Clients of AMP financial advisers are seeking out strategies to rebuild their superannuation balances as enquiries about COVID-19-related help start to ease, according to the latest figures from the technical adviser support team.
Data from the month of May shows voluntary concessional and non-concessional super contributions were the most common topic dealt with by advisers compared with April, when advice on early access to superannuation was most in demand.
Calls about COVID-19 were still 9 per cent of all enquiries received in May, but this was well down from the 24 per cent in April.
AMP Technical Strategy Manager John Perri said the government’s super early release scheme was still providing critical assistance to thousands of Australians but it was clear that others who had the capacity to make additional super contributions were considering doing so ahead of the end of the financial year.
“Not everyone has the funds to contribute more to super at the moment, but it’s encouraging to see more Australians turning their minds to rebuilding their superannuation and retirement balances,” Mr Perri said.
“Recently introduced changes, such as the relaxation of the rules on concessional contributions, are encouraging people to make additional contributions where they can.”
Following changes to the rules in 2018, this is the first full financial year where individuals with total super balances under $500,000 (as at 30 June 2019) are permitted to use their unused concessional contribution allowance from the previous financial year.
“This means someone could potentially contribute as much as $50,000 this financial year,” Mr Perri said.
“The relaxation of the rules is especially helpful for those nearing retirement who haven’t been able to make contributions their full working life, such as women who’ve had interrupted careers, as they now may have a greater capacity to make ‘catch-up’ contributions at the concessional tax rate of 15 per cent.”
Mr Perri said there were additional changes yet to be passed by Parliament but due to take effect on 1 July 2020 that would also assist older working Australians looking to rebuild their super.

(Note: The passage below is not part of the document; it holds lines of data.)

(* ===== verification/Constants.v ===== *)
(** * The frozen constants of crates/constants

    The mode and outcome bytes, the offset table of a receipt, and the basis points of a
    slash, with the compile-time assertions of the sources as theorems. *)
From S2P Require Import Prelude.

(** ** mode.rs *)

Definition MODE_PLAIN : byte := x01.
Definition MODE_COMMIT : byte := x02.
Definition MODE_REVEAL : byte := x03.
Definition MODE_RETRACT : byte := x04.

Inductive Mode : Type := Plain | Commit | Reveal | Retract.

#[global] Instance Mode_eq_dec : EqDecision Mode.
Proof. solve_decision. Defined.

Definition Mode_from_u8 (b : byte) : option Mode :=
  if decide (b = MODE_PLAIN) then Some Plain
  else if decide (b = MODE_COMMIT) then Some Commit
  else if decide (b = MODE_REVEAL) then Some Reveal
  else if decide (b = MODE_RETRACT) then Some Retract
  else None.

Definition Mode_as_u8 (m : Mode) : byte :=
  match m with
  | Plain => MODE_PLAIN
  | Commit => MODE_COMMIT
  | Reveal => MODE_REVEAL
  | Retract => MODE_RETRACT
  end.

(** ** outcome.rs *)

Definition OUTCOME_PENDING : byte := x01.
Definition OUTCOME_ACCEPTED : byte := x02.
Definition OUTCOME_REJECTED : byte := x03.
Definition OUTCOME_EXPIRED : byte := x04.

Inductive Outcome : Type := Pending | Accepted | Rejected | Expired.

#[global] Instance Outcome_eq_dec : EqDecision Outcome.
Proof. solve_decision. Defined.

Definition Outcome_from_u8 (b : byte) : option Outcome :=
  if decide (b = OUTCOME_PENDING) then Some Pending
  else if decide (b = OUTCOME_ACCEPTED) then Some Accepted
  else if decide (b = OUTCOME_REJECTED) then Some Rejected
  else if decide (b = OUTCOME_EXPIRED) then Some Expired
  else None.

Definition Outcome_as_u8 (o : Outcome) : byte :=
  match o with
  | Pending => OUTCOME_PENDING
  | Accepted => OUTCOME_ACCEPTED
  | Rejected => OUTCOME_REJECTED
  | Expired => OUTCOME_EXPIRED
  end.

(** ** receipt.rs *)

Definition LEN_DOMAIN_TAG : nat := 12.
Definition LEN_LOG_ID : nat := 32.
Definition LEN_MODE : nat := 1.
Definition LEN_SEQ : nat := 8.
Definition LEN_TX_SIG : nat := 64.
Definition LEN_HASH : nat := 32.
Definition LEN_PUBKEY : nat := 32.
Definition LEN_SLOT : nat := 8.
Definition LEN_MICROS : nat := 8.

(** [b"MBRECEIPT_V1"]. *)
Definition DOMAIN_TAG : bytes :=
  [x4d; x42; x52; x45; x43; x45; x49; x50; x54; x5f; x56; x31].

Definition OFF_DOMAIN_TAG : nat := 0.
Definition OFF_LOG_ID : nat := OFF_DOMAIN_TAG + LEN_DOMAIN_TAG.
Definition OFF_MODE : nat := OFF_LOG_ID + LEN_LOG_ID.
Definition OFF_SEQ : nat := OFF_MODE + LEN_MODE.
Definition OFF_TX_SIG : nat := OFF_SEQ + LEN_SEQ.
Definition OFF_TX_HASH : nat := OFF_TX_SIG + LEN_TX_SIG.
Definition OFF_RECENT_BLOCKHASH : nat := OFF_TX_HASH + LEN_HASH.
Definition OFF_PREV_RECEIPT_HASH : nat := OFF_RECENT_BLOCKHASH + LEN_HASH.
Definition OFF_COMMITTER : nat := OFF_PREV_RECEIPT_HASH + LEN_HASH.
Definition OFF_INGRESS_SLOT : nat := OFF_COMMITTER + LEN_PUBKEY.
Definition OFF_T_INGRESS_MICROS : nat := OFF_INGRESS_SLOT + LEN_SLOT.
Definition RECEIPT_LEN : nat := OFF_T_INGRESS_MICROS + LEN_MICROS.

Definition LEN_SIGNATURE : nat := 64.
Definition OFF_SIGNATURE : nat := RECEIPT_LEN.
Definition SIGNED_RECEIPT_LEN : nat := OFF_SIGNATURE + LEN_SIGNATURE.

Definition ZERO_SIG : bytes := zeros LEN_TX_SIG.
Definition ZERO_PUBKEY : bytes := zeros LEN_PUBKEY.
Definition ZERO_HASH : bytes := zeros LEN_HASH.
Definition GENESIS_PREV_HASH : bytes := ZERO_HASH.

(** The offset table as (offset, length) pairs in field order. *)
Definition FIELDS : list (nat * nat) :=
  [ (OFF_DOMAIN_TAG, LEN_DOMAIN_TAG); (OFF_LOG_ID, LEN_LOG_ID); (OFF_MODE, LEN_MODE);
    (OFF_SEQ, LEN_SEQ); (OFF_TX_SIG, LEN_TX_SIG); (OFF_TX_HASH, LEN_HASH);
    (OFF_RECENT_BLOCKHASH, LEN_HASH); (OFF_PREV_RECEIPT_HASH, LEN_HASH);
    (OFF_COMMITTER, LEN_PUBKEY); (OFF_INGRESS_SLOT, LEN_SLOT);
    (OFF_T_INGRESS_MICROS, LEN_MICROS) ].

(** ** slashing.rs *)

Definition BPS_DENOMINATOR : Z := 10000.
Definition BURN_BPS : Z := 5000.
Definition VICTIM_BPS : Z := 3000.
Definition POOL_BPS : Z := 2000.
Definition REWARD_SCALE : Z := 1000000000000.
Definition UNBOND_SLOTS : Z := 216000.

(** ** Properties *)

Lemma Mode_from_as_u8 m : Mode_from_u8 (Mode_as_u8 m) = Some m.
Proof. by destruct m. Qed.

Lemma Mode_from_u8_Some b m : Mode_from_u8 b = Some m -> b = Mode_as_u8 m.
Proof. unfold Mode_from_u8. repeat case_decide; naive_solver. Qed.

Lemma Mode_from_u8_zero : Mode_from_u8 x00 = None.
Proof. reflexivity. Qed.

Lemma Outcome_from_as_u8 o : Outcome_from_u8 (Outcome_as_u8 o) = Some o.
Proof. by destruct o. Qed.

Lemma Outcome_from_u8_Some b o : Outcome_from_u8 b = Some o -> b = Outcome_as_u8 o.
Proof. unfold Outcome_from_u8. repeat case_decide; naive_solver. Qed.

(** Each field begins where the previous one ends, and the last ends at [RECEIPT_LEN]. *)
Fixpoint tiles (cursor : nat) (fields : list (nat * nat)) (total : nat) : bool :=
  match fields with
  | [] => bool_decide (cursor = total)
  | (off, len) :: rest => bool_decide (off = cursor) && tiles (cursor + len) rest total
  end.

Lemma fields_tile : tiles 0 FIELDS RECEIPT_LEN = true.
Proof. reflexivity. Qed.

Lemma bps_sum : BURN_BPS + VICTIM_BPS + POOL_BPS = BPS_DENOMINATOR.
Proof. reflexivity. Qed.

Lemma burn_dominates : BURN_BPS >= VICTIM_BPS + POOL_BPS.
Proof. discriminate. Qed.

Create Rewrite HintDb codec.
#[export] Hint Rewrite Mode_from_as_u8 Outcome_from_as_u8 : codec.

The new legislation enhances a measure recently introduced that increases the age up to which super contributions can be made without having to meet a work test from 65 to 67.
“This change recognises that many of us may have to work longer to have adequate savings for our retirement,” Mr Perri said. “Extending the work test age to 67 will allow more individuals aged 65 and 66 to top up their super without having to meet the work test, if they are financially capable of doing so. For some this is important after the impacts of COVID-19 on incomes and investments.”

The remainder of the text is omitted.